Task instructions:
Of all the lines below, output only those starting at the one with "Definition translate (m" and ending at the one with "let pte := rd32", both ends included, exactly as written.

Source records
(* ===== verification/Umem.v ===== *)
(** * Access to user memory

    The kernel reads and writes user memory through the page table the
    processor uses.  An access to a page that is not mapped (or, for a store,
    not writable: the kernel runs with write protection on) raises a page
    fault in the kernel, which [trap] answers with a panic. *)

From S2P Require Import Prelude Params Bytes Kernel Vm.

Definition writable_pte (pte : Z) : bool := negb (Z.land pte PTE_W =? 0).

(** The kernel address of the byte at user address [va]. *)
Definition translate (m : gmap Z Z) (pgdir va : Z) (write : bool) : option Z :=
  let pde := rd32 m (pgdir + 4 * PDX va) in
  let pte := rd32 m (P2V (PTE_ADDR pde) + 4 * PTX va) in
  if present pde && present pte && (negb write || (writable_pte pde && writable_pte pte))
  then Some (P2V (PTE_ADDR pte) + va mod PGSIZE) else None.

Definition uaddr (va : Z) (write : bool) : K Z :=
  s ← get;
  match translate (k_mem s) (P2V (k_cr3 s)) va write with
  | Some a => mret a
  | None => panic "trap"
  end.

Definition uload8 (va : Z) : K Z := a ← uaddr va false; gets (fun s => rd (k_mem s) a).

Definition ustore8 (va v : Z) : K unit :=
  a ← uaddr va true; modify (fun s => s <| k_mem ::= wr a (u8 v) |>).

(** [n] bytes from address [va] on; addresses are 32 bits wide. *)
Fixpoint uload (n : nat) (va : Z) : K (list Z) :=
  match n with
  | O => mret []
  | S n' => c ← uload8 va; cs ← uload n' (u32 (va + 1)); mret (c :: cs)
  end.

Fixpoint ustore (va : Z) (d : list Z) : K unit :=
  match d with
  | [] => mret tt
  | c :: d' => ustore8 va c;; ustore (u32 (va + 1)) d'
  end.

Definition uload32 (va : Z) : K Z := d ← uload 4 va; mret (get32 d 0).
Definition ustore32 (va v : Z) : K unit := ustore va (le32 v).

Answer to this exercise:
Definition translate (m : gmap Z Z) (pgdir va : Z) (write : bool) : option Z :=
  let pde := rd32 m (pgdir + 4 * PDX va) in
  let pte := rd32 m (P2V (PTE_ADDR pde) + 4 * PTX va) in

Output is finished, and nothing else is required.